Una vez en Washington State Park, extendió una manta y se tumbó. A medio kilómetro de allí, en el valle mismo del Big River, fogatas moribundas despedían columnas de humo. Los campistas arrojaban agua sobre las ascuas, guardaban las tiendas en los vehículos. Para ellos era la hora de la desolación, de los sacos de dormir húmedos, pensaban ya en los aspectos prácticos de mañana mientras Luisa se refocilaba al sol. Su nuevo amigo tenía los ojos brillantes. Dijo que había dormido bien. Había llevado consigo una cámara, esta vez grande, una Canon.

—Psh-psh-psh-psh-psh-psh-psh-psh.

—¿Qué es eso?

—A los pájaros les gusta —dijo ella—. Psh-psh-psh-psh-psh-psh. Psh-psh-psh-psh-psh-psh-psh.

—¿Qué pájaros?

—Todos. Sienten curiosidad. Les intriga el sonido. ¡Mira! —señaló hacia un fogonazo rojo y blanco entre los sauces.

—¿Qué?

—Un chouí. Es uno de mis favoritos.

—¿Cuántas…?

—¡Sh! Sh-shh-shh-shh-shh-shh-shh.

—¿Cuántas especies conoces? —susurró Duane.

—Este año he visto un centenar. Pero mi lista llega a los ciento cincuenta. Lo cual tampoco es mucho, en realidad.

—A mí sí me lo parece.

—¿De veras? —se inclinó hacia él y le hizo caer—. ¿De veras? ¿De veras? —la enfermedad y los medicamentos la hacían sentir como desparramada, una manta caliente—. ¿De veras? —extendió brazos y piernas del mismo modo que él. Notó la erección de Duane en la cadera. Permanecieron quietos un buen rato. Luisa podía verse a sí misma, la postura en que estaba, desde una perspectiva que no habría sido posible si sus padres hubieran sabido quién la acompañaba. En aquel mismo instante, en Webster Groves, su madre estaba preparando la cena y su padre viendo fútbol. No la esperaban tarde.

—¡Escucha eso! —Duane se movió debajo de ella.

Graznaban gansos. Ella se dio la vuelta y vio una formación de barnaclas dirigiéndose al sur. El sol y la lanilla la hicieron estornudar.

—Levántate un momento —dijo Duane. Estaba enroscando un objetivo más corto a la cámara.

—Quieres decir ¡salud!

Duane se puso boca abajo y disparó una docena de veces.

—¿Qué clase de gansos son?

Luisa giró la cabeza para verificarlo.

—No, no mires. Sonríe.
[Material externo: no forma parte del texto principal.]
(** C6 at a crash above the threshold and at one below it. *)
Lemma C6_send_crash_witness :
  let sent crash :=
    _send_crash (codes := samples.codes) (libs := samples.libs)
      samples.settings "run-" "2024-01-01T00:01:00Z" crash samples.send_env
      empty_world in
  objects (sent samples.big_crash).2
    !! crash_key samples.settings "run-0123456789" = Some "ABCD"
  ∧ (sent samples.small_crash).1.2 = samples.small_crash
  ∧ ¬ both_populated (sent samples.big_crash).1.2.
Proof.
  intros sent.
  pose (thm := λ crash,
          C6_send_crash (codes := samples.codes) (libs := samples.libs)
            samples.settings "run-" "2024-01-01T00:01:00Z" crash
            samples.send_env empty_world).
  split; [|split].
  - refine (proj1 (proj1 (thm samples.big_crash) "QUJDRA==" "ABCD"
                     eq_refl _ eq_refl eq_refl)).
    cbn. lia.
  - refine (proj1 (proj1 (proj2 (thm samples.small_crash)) "QQ==" eq_refl _)).
    cbn. lia.
  - apply (proj2 (proj2 (thm samples.big_crash))).
    intros [_ [x Hx]]. discriminate Hx.
Defined.

End send_crash_claim.

Section orchestrator_facts.
Import errors entry.
Context `{codes : !Codes, libs : !PyLibs}.
Lemma Qgeb_lt (x y : Q) : Qgeb x y = false <-> x < y.
Proof.
  unfold Qgeb. rewrite <- not_true_iff_false, Qle_bool_iff.
  split; [apply Qnot_le_lt | apply Qlt_not_le].
Qed.

(** ** The parameter mapper *)

Lemma linearRamp_ok (v t : Q) (p : AudioParam) :
  0 <= t -> linearRampToValueAtTime v t p = Ok (rampedTo v t p).
Proof.
  intros Ht. unfold linearRampToValueAtTime.
  now rewrite (proj2 (Qltb_ge t 0) Ht).
Qed.

Lemma ramp_time_nonneg (now : Q) : 0 <= now -> 0 <= now + (1 # 10).
Proof. intros H. lra. Qed.

Lemma rampFilterGain_ok (v t : Q) (n : BiquadFilterNode) :
  0 <= t -> rampFilterGain v t n = Ok (filterRampedTo v t n).
Proof. intros Ht. unfold rampFilterGain. now rewrite linearRamp_ok. Qed.

Lemma rampDetune_ok (v t : Q) (s : AudioBufferSourceNode) :
  0 <= t -> rampDetune v t s = Ok (detuneRampedTo v t s).
Proof. intros Ht. unfold rampDetune. now rewrite linearRamp_ok. Qed.

Lemma updateEqBand_ok controls now i node :
  0 <= now -> updateEqBand controls now i node = Ok (bandAfter controls now i node).
Proof.
  intros Hnow. unfold updateEqBand, bandAfter.
  destruct (eqBandAt controls i); [|reflexivity].
  apply rampFilterGain_ok, ramp_time_nonneg, Hnow.
Qed.

Lemma forEachFrom_ok {A : Type} (f : nat -> A -> Result A) (g : nat -> A -> A) :
  (forall i x, f i x = Ok (g i x)) ->
  forall l first, forEachFrom f first l = Ok (imap (fun i => g (first + i)%nat) l).
Proof.
  intros Hf. induction l as [|x l IH]; intros first; simpl; [reflexivity|].
  rewrite Hf, IH. simpl. rewrite Nat.add_0_r. do 2 f_equal.
  apply imap_ext. intros i y _. simpl. f_equal. lia.
Qed.

Lemma onSource_ok f g p srcs :
  (forall s, srcs !! p = Some s -> f s = Ok (g s)) ->
  onSource f p srcs = Ok (updateSource g p srcs).
Proof.
  intros Hf. unfold onSource, updateSource.
  destruct (srcs !! p) as [s|]; [|reflexivity].
  now rewrite (Hf s eq_refl).
Qed.

Lemma onCell_ok {A : Type} (f : A -> Result A) (g : A -> A) (cell : option A) :
  (forall a, f a = Ok (g a)) -> onCell f cell = Ok (g <$> cell).
Proof. intros Hf. destruct cell as [a|]; simpl; [now rewrite Hf | reflexivity]. Qed.

Lemma updateParams_ok controls now h :
  0 <= now -> updateParams controls now h = Ok (paramsAfter controls now h).
Proof.
  intros Hnow. pose proof (ramp_time_nonneg now Hnow) as Ht.
  unfold updateParams, paramsAfter.
  destruct (audioContextRef h) as [ctx|]; [|reflexivity].
  assert (Hsrc : match sourceNodeRef h with
                 | Some p => onSource (rampDetune ((pitch controls - 50) * 24) (now + (1 # 10)))
                                      p (sources h)
                 | None => Ok (sources h)
                 end
                 = Ok match sourceNodeRef h with
                      | Some p => updateSource (detuneRampedTo ((pitch controls - 50) * 24)
                                                               (now + (1 # 10))) p (sources h)
                      | None => sources h
                      end).
  { destruct (sourceNodeRef h) as [p|]; [|reflexivity].
    apply onSource_ok. intros s _. now apply rampDetune_ok. }
  rewrite Hsrc. cbn [bind].
  rewrite (onCell_ok _ (fun n => mkGain (rampedTo (1 + (if booster controls then 3 # 2 else 0))
                                                   (now + (1 # 10)) (gain n)))).
  2:{ intros n. now rewrite linearRamp_ok. }
  cbn [bind].
  rewrite (onCell_ok _ (filterRampedTo ((bass controls - 50) / 2) (now + (1 # 10))))
    by (intros n; now apply rampFilterGain_ok).
  cbn [bind].
  rewrite (onCell_ok _ (filterRampedTo ((treble controls - 50) / 2) (now + (1 # 10))))
    by (intros n; now apply rampFilterGain_ok).
  cbn [bind].
  rewrite (forEachFrom_ok _ (bandAfter controls now))
    by (intros i x; now apply updateEqBand_ok).
  cbn [bind]. do 2 f_equal.
  unfold compressorAfter. destruct (compressorNodeRef h) as [c|]; [|reflexivity].
  simpl. now destruct (beautify controls || mastered controls).
Qed.
Lemma paramsAfter_eqNodes controls now h :
  is_Some (audioContextRef h) ->
  eqNodesRef (paramsAfter controls now h) = imap (bandAfter controls now) (eqNodesRef h).
Proof. intros [ctx Hctx]. unfold paramsAfter. now rewrite Hctx. Qed.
Quítate ese bigote de la cara.

Ella sonrió, los gansos se alejaron.

—¿Voy a salir en el periódico?

—Que sonrías. Estupendo. Sonríeme a mí.

—¿Y por qué a ti? —Luisa dejó de sonreír y le miró.

—Para que nadie piense que están mirando otra cosa que una fotografía. Quiero dar a entender que delante hay un fotógrafo.
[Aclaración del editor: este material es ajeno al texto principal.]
(** * The corpora controller of the Online Linguistic Database

    A shallow embedding of
    [onlinelinguisticdatabase/controllers/corpora.py] (Python 2, Pylons and
    SQLAlchemy), of the read-only contract exercised by
    [tests/functional/test_phonologybackups.py] and of the model class of
    [model/syntacticcategory.py].

    Python objects are records, the ORM session, the file system and the
    Pylons [response] global are fields of one [World] that every operation
    threads, and exceptions are values of a result type, so that
    [try ... except Exception] is an ordinary combinator. *)

From Stdlib Require Import Ascii.
From stdpp Require Import gmap strings list fin_maps pretty.

Open Scope Z_scope.

(** ** Python exceptions and results *)

Inductive exn :=
  | NameError (name : string)
  | KeyError (key : string)
  | IndexError
  | ValueError (msg : string)
  | TypeError (msg : string)
  | AttributeError (msg : string)
  | IOError (msg : string)
  | OSError (msg : string)
  | Invalid (errors : string)
  | JSONDecodeError
  | OtherError (msg : string).

#[global] Instance exn_eq_dec : EqDecision exn.
Proof. solve_decision. Defined.
(** * ezdxf DXF browser: indices, history and search (addons/browser/data.py)

    A shallow embedding of [DXFDocument], [HandleIndex], [LineIndex],
    [get_row_from_line_number], [EntityHistory] and [SearchIndex] together
    with the properties stated about them.

    Conventions of the embedding
    - Python objects that are compared or keyed by identity ([id(entity)],
      [a is b]) are heap objects: a [Tags] record is a reference [ObjRef]
      into an object store, a [DXFTag] carries its identity in [tag_id].
    - Python integers are [Z]; exceptions are values of [result].
    - Strings are Stdlib strings; the case mappings act on ASCII letters. *)

From Stdlib Require Import ZArith NArith List Ascii String Sorted Lia.
From Stdlib Require Import DecimalString Hexadecimal HexadecimalN.
From stdpp Require Import base option list gmap strings.

Open Scope Z_scope.

(** ** Python runtime: exceptions, indexing, strings *)

Module Py.

Inductive exn := ValueError | IndexError | AttributeError | TypeError.

Inductive result (A : Type) : Type :=
| Ok (a : A)
| Raise (e : exn).
Arguments Ok {A} a.
Arguments Raise {A} e.

#[export] Instance result_ret : MRet result := fun A a => Ok a.
#[export] Instance result_bind : MBind result := fun A B f m =>
  match m with
  | Ok a => f a
  | Raise e => Raise e
  end.

(** [l[i]] with Python's negative indices; out of range raises IndexError. *)
Definition getitem {A} (l : list A) (i : Z) : result A :=
  let n := Z.of_nat (length l) in
  let j := if i <? 0 then i + n else i in
  if (0 <=? j) && (j <? n) then
    match l !! Z.to_nat j with
    | Some x => Ok x
    | None => Raise IndexError
    end
  else Raise IndexError.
—Veo que lo tienes todo estudiado —dijo ella.

—Supongo que sí.

—¿Es lo que les dijiste a los del Post-Dispatch?

—Yo no les dije nada. Fui al periódico con unas cuantas copias y ellos me hicieron falsas promesas. Y luego, ayer por la mañana, pareció que iban a ponerme en nómina. Creí que me dirían que habían perdido mis fotos.

—Tienes mucha suerte.

—Ya. Tú me das suerte. Ahora puedo pagar el alquiler.

¿El alquiler? Qué idea tan estrafalaria. Pagar el alquiler. Y qué aburrida.

—¿Te gusto? —dijo ella.

—¿Tú qué crees?

—¿Por qué te gusto?

—Porque eres lista y eres guapa y llegaste en el momento oportuno.

—¿Quieres que volvamos a tu piso?

—Más tarde, quizá.

—Mejor ahora. He de estar en casa a las seis.